Six antifreeze proteins, which have the unique ability to adsorb onto the surface of ice and inhibit its growth, have been isolated from the apoplast of winter rye leaves where ice forms at subzero temperatures. The rye antifreeze proteins accumulate during cold acclimation and are similar to plant pathogenesis-related proteins, including two endoglucanase-like, two chitinase-like and two thaumatin-like proteins. Immunolocalization of the glucanase-like antifreeze proteins showed that they accumulate in mesophyll cell walls facing intercellular spaces, in pectinaceous regions between adjoining mestome sheath cells, in the secondary cell walls of xylem vessels and in epidermal cell walls.

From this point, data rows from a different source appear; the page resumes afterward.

Lemma snapshot_step ps main ix main' ix' m p : idx_ok ix ps -> m ∈ readers ix -> in_snapshot main ix ps m p ->
  sys_step ps (main, ix) (main', ix') ->
  idx_ok ix' ps /\ in_snapshot main' ix' ps m p /\ view main' ix' ps m p = view main ix ps m p.
Proof.
  intros Hok Hm Hin Hstep. pose proof (io_readers ix ps Hok) as Hrd. rewrite Forall_forall in Hrd.
  pose proof (Hrd m Hm) as Hmr. pose proof (io_mx ix ps Hok) as Emx.
  inversion Hstep as [main0 ix0 file conn pages nc file' ix0' s Hne Hp Hnc Hnc0 Hlen E|mode c busy lg ck c' E|main0 ix0|main0 ix0 m']; subst.
  - rewrite (maybe_restart_pinned ix m Hm) in Hlen.
    apply commit_frames_index in E as (El & Em & Eb & Er); [|done|by rewrite (maybe_restart_pinned ix m Hm)].
    rewrite (maybe_restart_pinned ix m Hm) in *.
    destruct (snapshot_append ix ix' _ m El ltac:(lia)) as [Ef Ed].
    split; [by eapply idx_ok_commit|]. unfold in_snapshot, view. by rewrite Ef, Ed.
  - destruct (checkpoint_index mode ps c busy lg ck c' m Hok Hm E) as (c1 & E1 & Emain & Eix).
    destruct (backfill_spec ps c Hok) as (c2 & E2 & _ & _ & _ & _ & _ & Hkeep & _).
    assert (c2 = c1) as -> by congruence. cbv zeta in Hkeep. rewrite <- Emain in Hkeep.
    pose proof (mx_safe_range (c_index c) ps Hok) as [Hsafe Hall]. rewrite Forall_forall in Hall.
    pose proof (Hall m Hm) as Hsm.
    destruct (set_n_backfill_fields (c_index c) (mx_safe (c_index c))) as (El & _).
    assert ((forall q, find_frame (c_index c') q m = find_frame (c_index c) q m) /\
            snapshot_db_size (c_index c') m = snapshot_db_size (c_index c) m) as [Ef Ed].
    { unfold find_frame, snapshot_db_size. by rewrite Eix, El. }
    split; [rewrite Eix; apply idx_ok_backfill; [done|lia]|].
    destruct Hin as (Hp1 & Hd & Hz). unfold in_snapshot, view. rewrite Ef, Ed.
    destruct (find_frame (c_index c) p m) as [d|] eqn:Enone; [done|]. specialize (Hz eq_refl).
    destruct (Hkeep p Hp1 Hz) as [Ep Hz']; [| |by split_and!].
    + intros i f Hf Hi. apply (invisible_late _ _ m) in Hf; [lia|lia|done].
    + intros Hlt Hmx. assert (m = mx_frame (c_index c)) as -> by lia.
      apply Hd. apply (full_snapshot _ ps Hok). pose proof (io_backfill _ ps Hok). lia.
  - split; [|done]. destruct Hok as [H1 H2 H3 H4 H5 H6]. split; try done. cbn [register_reader with_readers readers mx_frame].
    apply Forall_app. split; [done|]. constructor; [|constructor]. cbn [snapshot snap_mx]. lia.
  - assert (log (unregister_reader ix m') = log ix /\ mx_frame (unregister_reader ix m') = mx_frame ix /\
            n_backfill (unregister_reader ix m') = n_backfill ix /\
            Forall (fun m => 0 <= m <= mx_frame ix) (readers (unregister_reader ix m'))) as (El & Em & Eb & Hr).
    { unfold unregister_reader. destruct (list_find _ (readers ix)) as [[pos x]|]; [|by split_and!; try apply Hok].
      split_and!; try done. cbn. unfold swap_remove. destruct (last (readers ix)) as [y|] eqn:Ey; [|apply Hok].
      rewrite removelast_firstn_len. apply Forall_take, Forall_insert; [apply Hok|].
      apply Hrd. by apply last_Some_elem_of. }
    split; [destruct Hok as [H1 H2 H3 H4 H5 H6]; split; rewrite ?El, ?Em, ?Eb; done|].
    unfold in_snapshot, view, find_frame, snapshot_db_size. by rewrite El.
Qed.
Lemma index_cell_safe bt i usable : wf bt -> 0 <= i -> usable_ok usable ->
  safe (index_cell bt i usable) (fun c => is_u32 (left_child c) /\ payload_in bt (ix_payload c)).
Proof.
  intros Hw Hi Hu. unfold index_cell. destruct (is_table _); [done|].
  eapply safe_bind; [by apply cell_offset_safe|]. intros off [Ho1 Ho2].
  eapply (safe_bind _ _ (fun x : Z * Z => is_u32 x.1 /\ 0 <= x.2 < 2 ^ 17)).
  { case_bool_decide; [|simpl; split; [done|lia]].
    eapply safe_bind; [apply be_u32_checked_safe; [apply Hw|lia]|]. intros l [Hl _]. simpl. split; [done|lia]. }
  intros [lc key_off] [Hl Hk]. cbn [fst snd] in *.
  eapply safe_bind.
  { apply (safe_ok_or _ _ is_bytes). intros s (_ & _ & ->)%get_range_Some_inv. apply is_bytes_sub, Hw. }
  intros s Hs. eapply safe_bind; [by apply safe_decode|]. intros [plen n1] [Hp Hn1]. cbn [fst snd] in *.
  eapply safe_bind; [apply payload_at_in; lia || done|]. by intros pl Hpl.
Qed.

Lemma raw_table_leaf_cell_safe bt i usable : wf bt -> 0 <= i -> usable_ok usable ->
  safe (raw_table_leaf_cell bt i usable) (fun c => zlen c <= zlen (bt_data bt)).
Proof.
  intros Hw Hi Hu. unfold raw_table_leaf_cell. destruct (negb _); [done|].
  eapply safe_bind; [by apply cell_offset_safe|]. intros off [Ho1 Ho2].
  eapply safe_bind; [apply safe_slice_from; [apply Hw|lia]|]. intros s (_ & Hs & Hsl).
  eapply safe_bind; [by apply safe_decode|]. intros [plen n1] [Hp Hn1]. cbn [fst snd] in *.
  eapply safe_bind; [apply safe_slice_from; [apply Hw|lia]|]. intros s2 (_ & Hs2 & Hsl2).
  eapply safe_bind; [by apply safe_decode_i64|]. intros [rid n2] [Hr Hn2]. cbn [fst snd] in *.
  unfold is_uint in Hp. pose proof (split_value_local (page_type bt) usable plen ltac:(lia) (proj1 Hu)) as Hl.
  rewrite payload_split_Ok by done. bind_step.
  destruct (split_value (page_type bt) usable plen) as [local ov]. cbn [fst snd] in *. destruct Hu as [Hu Hu'].
  do 2 (rewrite usize_Ok by (destruct ov; lia); bind_step).
  destruct (Z.ltb_spec (zlen (bt_data bt)) (off + (n1 + n2 + local + (if ov then 4 else 0)))); [done|].
  destruct ov; (rewrite slice_Ok by lia; simpl; rewrite zlen_sub; lia).
Qed.

Lemma raw_index_record_cell_safe bt i usable : wf bt -> 0 <= i -> usable_ok usable ->
  safe (raw_index_record_cell bt i usable) (fun c => zlen c <= zlen (bt_data bt)).
Proof.
  intros Hw Hi Hu. unfold raw_index_record_cell. destruct (is_table _); [done|].
  eapply safe_bind; [by apply cell_offset_safe|]. intros off [Ho1 Ho2].
  set (ko := if bool_decide (page_type bt = InteriorIndex) then off + 4 else off). assert (0 <= ko < 2 ^ 17) as Hko by (unfold ko; case_bool_decide; lia).
  eapply safe_bind.
  { apply (safe_ok_or _ _ is_bytes). intros s (_ & _ & ->)%get_range_Some_inv. apply is_bytes_sub, Hw. }
  intros s Hs. eapply safe_bind; [by apply safe_decode|]. intros [plen n1] [Hp Hn1]. cbn [fst snd] in *.
  unfold is_uint in Hp. pose proof (split_value_local (page_type bt) usable plen ltac:(lia) (proj1 Hu)) as Hl.
  rewrite payload_split_Ok by done. bind_step.
  destruct (split_value (page_type bt) usable plen) as [local ov]. cbn [fst snd] in *. destruct Hu as [Hu Hu'].
  do 2 (rewrite usize_Ok by (destruct ov; lia); bind_step).
  destruct (Z.ltb_spec (zlen (bt_data bt)) (ko + (n1 + local + (if ov then 4 else 0)))); [done|].
  destruct ov; (rewrite slice_Ok by lia; simpl; rewrite zlen_sub; lia).
Qed.
Lemma seek_leaf h m fuel r target bt st L : keyed (Leaf bt) -> 0 <= num_cells bt -> ctx h st L -> (length L <= m)%nat ->
  (h + m < fuel)%nat -> keys_in (all_cells L) (fun k => target < k) ->
  sought h m r target (cells_from bt 0 ++ all_cells L)
    (let* (i, exact) := leaf_search (Z.to_nat (num_cells bt)) bt (Pager.src_usable_size src) target 0 in
     let c := mkCursor r (mkFrame bt i :: st) false in
     if num_cells bt <=? i then let* (_, c) := next fuel src c in Ok (false, c) else Ok (exact, c)).
Proof.
  intros Hk Hn Hc Hm Hf HL.
  destruct (leaf_search_spec bt target Hk (Z.to_nat (num_cells bt)) 0 ltac:(lia) ltac:(lia)) as (i & ex & -> & Hr & Hlo & Hhi).
  bind_step. assert (keys_in ((fun k => (bt, k)) <$> seqZ 0 i) (fun k => k < target)) as Hpre.
  { intros x k (j & -> & Hj)%list_elem_of_fmap Hx. apply elem_of_seqZ in Hj. by apply (Hlo j); [lia|]. }
  destruct (Z.leb_spec (num_cells bt) i) as [Hge|Hlt].
  - exists (cells_from bt 0), (all_cells L). replace i with (num_cells bt) in * by lia. split_and!; [done| | |].
    + unfold cells_from. by rewrite Z.sub_0_r.
    + intros x k Hx Hkx. specialize (HL x k Hx Hkx). simpl in HL. lia.
    + unfold next. cbn [exhausted stack f_page f_idx root].
      pose proof (settle_spec h m fuel (mkFrame bt (num_cells bt + 1) :: st) (all_cells L) Hf) as Hs.
      specialize (Hs ltac:(exists bt, (num_cells bt + 1), st, L; rewrite cells_from_nil by lia; split_and!; lia || done)).
      destruct (all_cells L) as [|[b j] cs] eqn:EL; [by rewrite Hs|]. destruct Hs as (st' & -> & Hp). bind_step.
      exists false, st'. split_and!; [done|done|]. split; [done|]. intros Hkj.
      specialize (HL (b, j) target ltac:(set_solver) Hkj). simpl in HL. lia.
  - destruct (Hhi Hlt) as (k & Hki & Hle & ->). exists ((fun k => (bt, k)) <$> seqZ 0 i), (cells_from bt i ++ all_cells L).
    split_and!; [by rewrite (cells_from_split bt 0 i), Z.sub_0_r, app_assoc by lia|done| |].
    + intros x k' [Hx|Hx]%elem_of_app Hkx; [|specialize (HL x k' Hx Hkx); simpl in HL; lia].
      apply elem_cells_from in Hx as [Hb Hj]. destruct x as [b j]. simpl in *. subst b.
      destruct (decide (j = i)) as [->|Hne]; [by rewrite (key_of_inj _ _ _ Hkx Hki)|].
      pose proof (proj2 Hk i j k k' ltac:(lia) ltac:(lia) Hki Hkx). lia.
    + rewrite cells_from_S by done. cbn [app]. exists (k =? target), st. split_and!; [done| |].
      * exists bt, i, st, L. split_and!; [done|lia|done|done|]. by rewrite (cells_from_S bt i).
      * rewrite Z.eqb_eq. split; [by intros <-|]. intros Ht. by apply (key_of_inj _ _ _ Hki Ht).
Qed.
(* ===== verification/Integrity.v ===== *)
(** Page accounting of [PRAGMA integrity_check] ([src/src/exec/integrity.rs]):
    one reference bitmap over the pages of the file, marked by a walk of the
    free list, of every b-tree and of every overflow chain. Messages are kept
    with their text. A loop gives up ([Panic]) when its fuel ends; [Integrity]
    is followed by [IntegrityProps], which shows that it never does. *)

From S2P Require Import Prelude Header Ptrmap Pager BtPage Schema.
Local Open Scope Z_scope.

Module Integrity.
Import BtPage.

Definition PENDING_BYTE : Z := 0x40000000.

(** [be_u32]: zero past the end of the buffer. *)
Definition be_u32 (buf : bytes) (at_ : Z) : Z :=
  match get_range buf at_ (at_ + 4) with Some b => be_val b | None => 0 end.

Record PageAccounting : Type := mkAcct {
  ac_src : Pager.PageSource;
  n_page : Z;
  usable : Z;
  auto_vacuum : bool;
  freelist_trunk : Z;
  freelist_count : Z;
  largest_root_page : Z;
  incremental_vacuum : Z;
  refs : bytes;
  max_err : Z
}.

Definition set_refs (a : PageAccounting) (r : bytes) : PageAccounting :=
  mkAcct (ac_src a) (n_page a) (usable a) (auto_vacuum a) (freelist_trunk a) (freelist_count a) (largest_root_page a)
    (incremental_vacuum a) r (max_err a).

Definition get (a : PageAccounting) (pg : Z) : res bool :=
  let* b := idx (refs a) (pg / 8) in
  Ok (negb (Z.land b (Z.shiftl 1 (Z.land pg 7)) =? 0)).

Definition set (a : PageAccounting) (pg : Z) : res PageAccounting :=
  let* b := idx (refs a) (pg / 8) in
  let* r := set_idx (refs a) (pg / 8) (Z.lor b (Z.shiftl 1 (Z.land pg 7))) in
  Ok (set_refs a r).

(** The free list and vacuum fields, from page one as it is now, or from the
    cached header when page one cannot be read. *)
Definition header_fields (src : Pager.PageSource) : res (Z * Z * Z * Z) :=
  let header := Pager.src_header src in
  match Pager.src_page src 1 with
  | Ok p => let d := Pager.data p in Ok (be_u32 d 32, be_u32 d 36, be_u32 d 52, be_u32 d 64)
  | Err _ => Ok (Header.freelist_trunk header, Header.freelist_count header, Header.largest_root_page header, Header.incremental_vacuum header)
  | Panic => Panic
  end.

(** The accounting with an empty bitmap. *)
Definition blank (src : Pager.PageSource) (max_err : Z) (fields : Z * Z * Z * Z) : PageAccounting :=
  let '(trunk, count, largest, incr) := fields in
  let n_page := Pager.src_page_count src in
  mkAcct src n_page (Pager.src_usable_size src) (negb (largest =? 0)) trunk count largest incr (zrep (n_page / 8 + 1) 0) max_err.

Definition new (src : Pager.PageSource) (max_err : Z) : res PageAccounting :=
  let* fields := header_fields src in
  let acct := blank src max_err fields in
  let pending_page := PENDING_BYTE / Z.max (Header.page_size (Pager.src_header src)) 1 + 1 in
  if pending_page <=? Pager.src_page_count src then set acct (wrap 32 pending_page) else Ok acct.

(** The accounting and the messages so far. *)
Definition State : Type := PageAccounting * list string.

Definition full (a : PageAccounting) (problems : list string) : bool := max_err a <=? zlen problems.

Definition push (a : PageAccounting) (problems : list string) (msg : string) : list string :=
  if full a problems then problems else problems ++ [msg].

(** [check_ref]: true when the caller must not go on to the page. *)
Definition check_ref (pg : Z) (prefix : string) (st : State) : res (bool * State) :=
  let '(a, problems) := st in
  if (pg =? 0) || (n_page a <? pg) then Ok (true, (a, push a problems (prefix +:+ "invalid page number " +:+ pretty pg)))
  else
    let* seen := get a pg in
    if seen then Ok (true, (a, push a problems (prefix +:+ "2nd reference to page " +:+ pretty pg)))
    else let* a := set a pg in Ok (false, (a, problems)).

(** [ptrmap_get]. *)
Definition ptrmap_get (a : PageAccounting) (key : Z) : res (option (Z * Z)) :=
  if (key <? 2) || (n_page a <? key) then Ok None
  else
    let* map := Ptrmap.ptrmap_pageno (wrap 32 (usable a)) key in
    if key <=? map then Ok None
    else
      let off := (key - map - 1) * Ptrmap.ENTRY_SIZE in
      if usable a <? off + Ptrmap.ENTRY_SIZE then Ok None
      else match Pager.src_page (ac_src a) map with
           | Ok page =>
               match get_range (Pager.data page) off (off + Ptrmap.ENTRY_SIZE) with
               | Some entry =>
                   let* e0 := idx entry 0 in
                   if (e0 <? 1) || (5 <? e0) then Ok None else Ok (Some (e0, be_u32 entry 1))
               | None => Ok None
               end
           | Err _ => Ok None
           | Panic => Panic
           end.

Definition check_ptrmap (key : Z) (expected_type : Ptrmap.PtrmapType) (expected_parent : Z) (prefix : string) (st : State) : res State :=
  let '(a, problems) := st in
  let* e := ptrmap_get a key in
  match e with
  | None => Ok (a, push a problems (prefix +:+ "Failed to read ptrmap key=" +:+ pretty key))
  | Some (got_type, got_parent) =>
      if negb (got_type =? Ptrmap.as_u8 expected_type) || negb (got_parent =? expected_parent) then
        Ok (a, push a problems (prefix +:+ "Bad ptr map entry key=" +:+ pretty key +:+ " expected=(" +:+ pretty (Ptrmap.as_u8 expected_type) +:+ ","
          +:+ pretty expected_parent +:+ ") got=(" +:+ pretty got_type +:+ "," +:+ pretty got_parent +:+ ")"))
      else Ok st
  end.

(** [if self.auto_vacuum { self.check_ptrmap(..) }]. *)
Definition av_ptrmap (key : Z) (ty : Ptrmap.PtrmapType) (parent : Z) (prefix : string) (st : State) : res State :=
  if auto_vacuum st.1 then check_ptrmap key ty parent prefix st else Ok st.

(** The leaves of a trunk page, from the [i]th on; [k] are left. *)
Fixpoint leaf_loop (k : nat) (i : Z) (dat : bytes) (prefix : string) (st : State) : res State :=
  match k with
  | O => Ok st
  | S k =>
      let leaf := be_u32 dat (8 + i * 4) in
      let* st := av_ptrmap leaf Ptrmap.FreePage 0 prefix st in
      let* (_, st) := check_ref leaf prefix st in
      leaf_loop k (i + 1) dat prefix st
  end.

(** One page of the list, once it is read: the leaves of a trunk, or the
    pointer-map entry of the next overflow page. *)
Definition list_step (is_freelist : bool) (page_no n : Z) (dat : bytes) (prefix : string) (st : State) : res (Z * State) :=
  if is_freelist then
    let leaves := be_u32 dat 4 in
    let* st := av_ptrmap page_no Ptrmap.FreePage 0 prefix st in
    let* room := Ptrmap.sub_u32 (usable st.1 / 4) 2 in
    if room <? leaves then
      Ok (n - 1, (st.1, push st.1 st.2 (prefix +:+ "freelist leaf count too big on page " +:+ pretty page_no)))
    else
      let* st := leaf_loop (Z.to_nat leaves) 0 dat prefix st in
      Ok (n - leaves, st)
  else
    let* st := if 0 <? n then av_ptrmap (be_u32 dat 0) Ptrmap.Overflow2 page_no prefix st else Ok st in
    Ok (n, st).

(** The [while] of [check_list]; [n] counts down from the expected length. *)
Fixpoint list_loop (fuel : nat) (is_freelist : bool) (page_no n : Z) (prefix : string) (st : State) : res (Z * State) :=
  match fuel with
  | O => Panic
  | S fuel =>
      if (page_no =? 0) || full st.1 st.2 then Ok (n, st)
      else
        let* (stop, st) := check_ref page_no prefix st in
        if stop then Ok (n, st)
        else
          let n := n - 1 in
          match Pager.src_page (ac_src st.1) page_no with
          | Panic => Panic
          | Err _ => Ok (n, (st.1, push st.1 st.2 (prefix +:+ "failed to get page " +:+ pretty page_no)))
          | Ok page =>
              let* (n, st) := list_step is_freelist page_no n (Pager.data page) prefix st in
              list_loop fuel is_freelist (be_u32 (Pager.data page) 0) n prefix st
          end
  end.

Definition check_list (fuel : nat) (is_freelist : bool) (first expected : Z) (prefix : string) (st : State) : res State :=
  let err_start := zlen st.2 in
  let* (n, st) := list_loop fuel is_freelist first expected prefix st in
  if negb (n =? 0) && (zlen st.2 =? err_start) then
    Ok (st.1, push st.1 st.2 (prefix +:+ (if is_freelist then "size" else "overflow list length") +:+ " is " +:+ pretty (expected - n)
      +:+ " but should be " +:+ pretty expected))
  else Ok st.

Definition check_freelist (fuel : nat) (st : State) : res State :=
  check_list fuel true (freelist_trunk st.1) (freelist_count st.1) "Freelist: " st.

Definition check_rootpage_header (max_root : Z) (st : State) : State :=
  let '(a, problems) := st in
  if auto_vacuum a then
    if max_root =? largest_root_page a then st
    else (a, push a problems ("max rootpage (" +:+ pretty max_root +:+ ") disagrees with header (" +:+ pretty (largest_root_page a) +:+ ")"))
  else if incremental_vacuum a =? 0 then st
  else (a, push a problems "incremental_vacuum enabled with a max rootpage of zero").

(** ** The walk of a tree *)

(** The payload of a cell, [None] for a cell that has none. *)
Definition cell_payload (bt : BtreePage) (i us : Z) : option (res Payload) :=
  match page_type bt with
  | LeafTable => Some (let* c := table_leaf_cell bt i us in Ok (tl_payload c))
  | LeafIndex | InteriorIndex => Some (let* c := index_cell bt i us in Ok (ix_payload c))
  | InteriorTable => None
  end.

(** The length an overflow chain should have. *)
Definition expected_len (us : Z) (p : Payload) : res Z :=
  let total := sat_sub (total_len p) (local_len p) + sat_sub us 5 in
  if 2 ^ 64 <=? total then Panic else Ok (wrap 32 (total / Z.max (sat_sub us 4) 1)).

(** One cell: the chain of a payload that spills. *)
Definition cell_step (fuel : nat) (i : Z) (bt : BtreePage) (page_no : Z) (label : string) (st : State) : res State :=
  match cell_payload bt i (usable st.1) with
  | None => Ok st
  | Some Panic => Panic
  | Some (Err _) => Ok (st.1, push st.1 st.2 (label +:+ ": invalid cell " +:+ pretty i +:+ " on page " +:+ pretty page_no))
  | Some (Ok p) =>
      if overflow p =? 0 then Ok st
      else
        let* expected := expected_len (usable st.1) p in
        let* st := av_ptrmap (overflow p) Ptrmap.Overflow1 page_no (label +:+ ": ") st in
        check_list fuel false (overflow p) expected (label +:+ ": ") st
  end.

(** The cells of a page from the [i]th on; [k] are left. False when the list of
    messages is full and the walk returns. *)
Fixpoint cells_loop (k fuel : nat) (i : Z) (bt : BtreePage) (page_no : Z) (label : string) (st : State) : res (bool * State) :=
  match k with
  | O => Ok (true, st)
  | S k =>
      if full st.1 st.2 then Ok (false, st)
      else
        let* st := cell_step fuel i bt page_no label st in
        cells_loop k fuel (i + 1) bt page_no label st
  end.

(** The children of a page from the [i]th on. [None] when the list of messages
    is full and the walk returns. *)
Fixpoint children_loop (walk : Z -> State -> res (Z * State)) (k : nat) (i : Z) (bt : BtreePage) (page_no : Z) (label : string)
    (depth : Z) (first_child : bool) (st : State) : res (option Z * State) :=
  match k with
  | O => Ok (Some depth, st)
  | S k =>
      if full st.1 st.2 then Ok (None, st)
      else
        match child_pointer bt i with
        | Panic => Panic
        | Ok child =>
            let* st := av_ptrmap child Ptrmap.Btree page_no (label +:+ ": ") st in
            let* (d2, st) := walk child st in
            let st := if negb first_child && negb (d2 =? depth) then (st.1, push st.1 st.2 (label +:+ ": Child page depth differs")) else st in
            children_loop walk k (i + 1) bt page_no label d2 false st
        | Err _ =>
            children_loop walk k (i + 1) bt page_no label depth first_child
              (st.1, push st.1 st.2 (label +:+ ": unreadable child pointer on page " +:+ pretty page_no))
        end
  end.

Fixpoint walk (fuel : nat) (is_root : bool) (label : string) (page_no : Z) (st : State) : res (Z * State) :=
  match fuel with
  | O => Panic
  | S fuel' =>
      if full st.1 st.2 then Ok (0, st)
      else
        let* (stop, st) := check_ref page_no (label +:+ ": ") st in
        if stop then Ok (0, st)
        else
          match Pager.src_page (ac_src st.1) page_no with
          | Panic => Panic
          | Err _ => Ok (0, (st.1, push st.1 st.2 (label +:+ ": unable to read page " +:+ pretty page_no)))
          | Ok page =>
              match BtPage.parse page with
              | Panic => Panic
              | Err _ => Ok (0, (st.1, push st.1 st.2 (label +:+ ": page " +:+ pretty page_no +:+ " is not a valid b-tree page")))
              | Ok bt =>
                  let st := if is_leaf (page_type bt) && negb is_root && (num_cells bt =? 0)
                            then (st.1, push st.1 st.2 (label +:+ ": empty non-root leaf page " +:+ pretty page_no)) else st in
                  let* (more, st) := cells_loop (Z.to_nat (num_cells bt)) fuel 0 bt page_no label st in
                  if negb more then Ok (0, st)
                  else if is_leaf (page_type bt) then Ok (0, st)
                  else
                    let* (depth, st) := children_loop (walk fuel' false label) (Z.to_nat (num_cells bt + 1)) 0 bt page_no label (-1) true st in
                    match depth with
                    | None => Ok (0, st)
                    | Some d => Ok (d + 1, st)
                    end
              end
          end
  end.

Definition check_tree (fuel : nat) (root : Z) (label : string) (st : State) : res State :=
  let* st := if auto_vacuum st.1 && (1 <? root) then check_ptrmap root Ptrmap.RootPage 0 (label +:+ ": ") st else Ok st in
  let* (_, st) := walk fuel true label root st in
  Ok st.

(** The loop of [check_never_used] over the pages [pgs]. *)
Fixpoint sweep (pgs : list Z) (st : State) : res State :=
  match pgs with
  | [] => Ok st
  | pg :: pgs =>
      if full st.1 st.2 then Ok st
      else
        let* referenced := get st.1 pg in
        let* is_ptrmap := if auto_vacuum st.1 then Ptrmap.is_ptrmap_page (wrap 32 (usable st.1)) pg else Ok false in
        sweep pgs
          (st.1, if negb referenced && negb is_ptrmap then st.2 ++ ["Page " +:+ pretty pg +:+ ": never used"]
                 else if referenced && is_ptrmap then st.2 ++ ["Page " +:+ pretty pg +:+ ": pointer map referenced"]
                 else st.2)
  end.

Definition check_never_used (st : State) : res State := sweep (seqZ 1 (n_page st.1)) st.

(** ** The accounting pass of [pragma_integrity_check] *)

Fixpoint check_trees (fuel : nat) (roots : list (Z * string)) (st : State) : res State :=
  match roots with
  | [] => Ok st
  | (root, label) :: roots => let* st := check_tree fuel root label st in check_trees fuel roots st
  end.

Definition roots_of (objects : list Schema.SchemaObject) : list (Z * string) :=
  (1, "sqlite_schema") :: ((fun o => (Schema.rootpage o, Schema.show (Schema.obj_name o))) <$> filter (fun o => 0 < Schema.rootpage o) objects).

Definition account_pages (fuel : nat) (roots : list (Z * string)) (acct : PageAccounting) : res (list string) :=
  let* st := check_freelist fuel (acct, []) in
  let st := check_rootpage_header (fold_right Z.max 0 (roots.*1)) st in
  let* st := check_trees fuel roots st in
  let* st := check_never_used st in
  Ok st.2.

(** The part of [pragma_integrity_check] that accounts for the pages: the
    messages it adds to an empty list. *)
Definition accounting (fuel : nat) (src : Pager.PageSource) (max_err : Z) (objects : list Schema.SchemaObject) : res (list string) :=
  if 0 <? Pager.src_page_count src then
    let* acct := new src max_err in
    account_pages fuel (roots_of objects) acct
  else Ok [].

End Integrity.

Because the rye antifreeze proteins are located in areas where they could be in contact with ice, they may function as a barrier to the propagation of ice or to inhibit the recrystallization of ice. Antifreeze proteins similar to pathogenesis-related proteins were also found to accumulate in closely-related plants within the Triticum group but not in freezing-tolerant dicotyledonous plants. In winter wheat, the accumulation of antifreeze proteins and the development of freezing tolerance are regulated by chromosome 5. Rye antifreeze proteins may have evolved from pathogenesis-related proteins, but they retain their catalytic activities and may play a dual role in increasing both freezing and disease resistance in overwintering plants.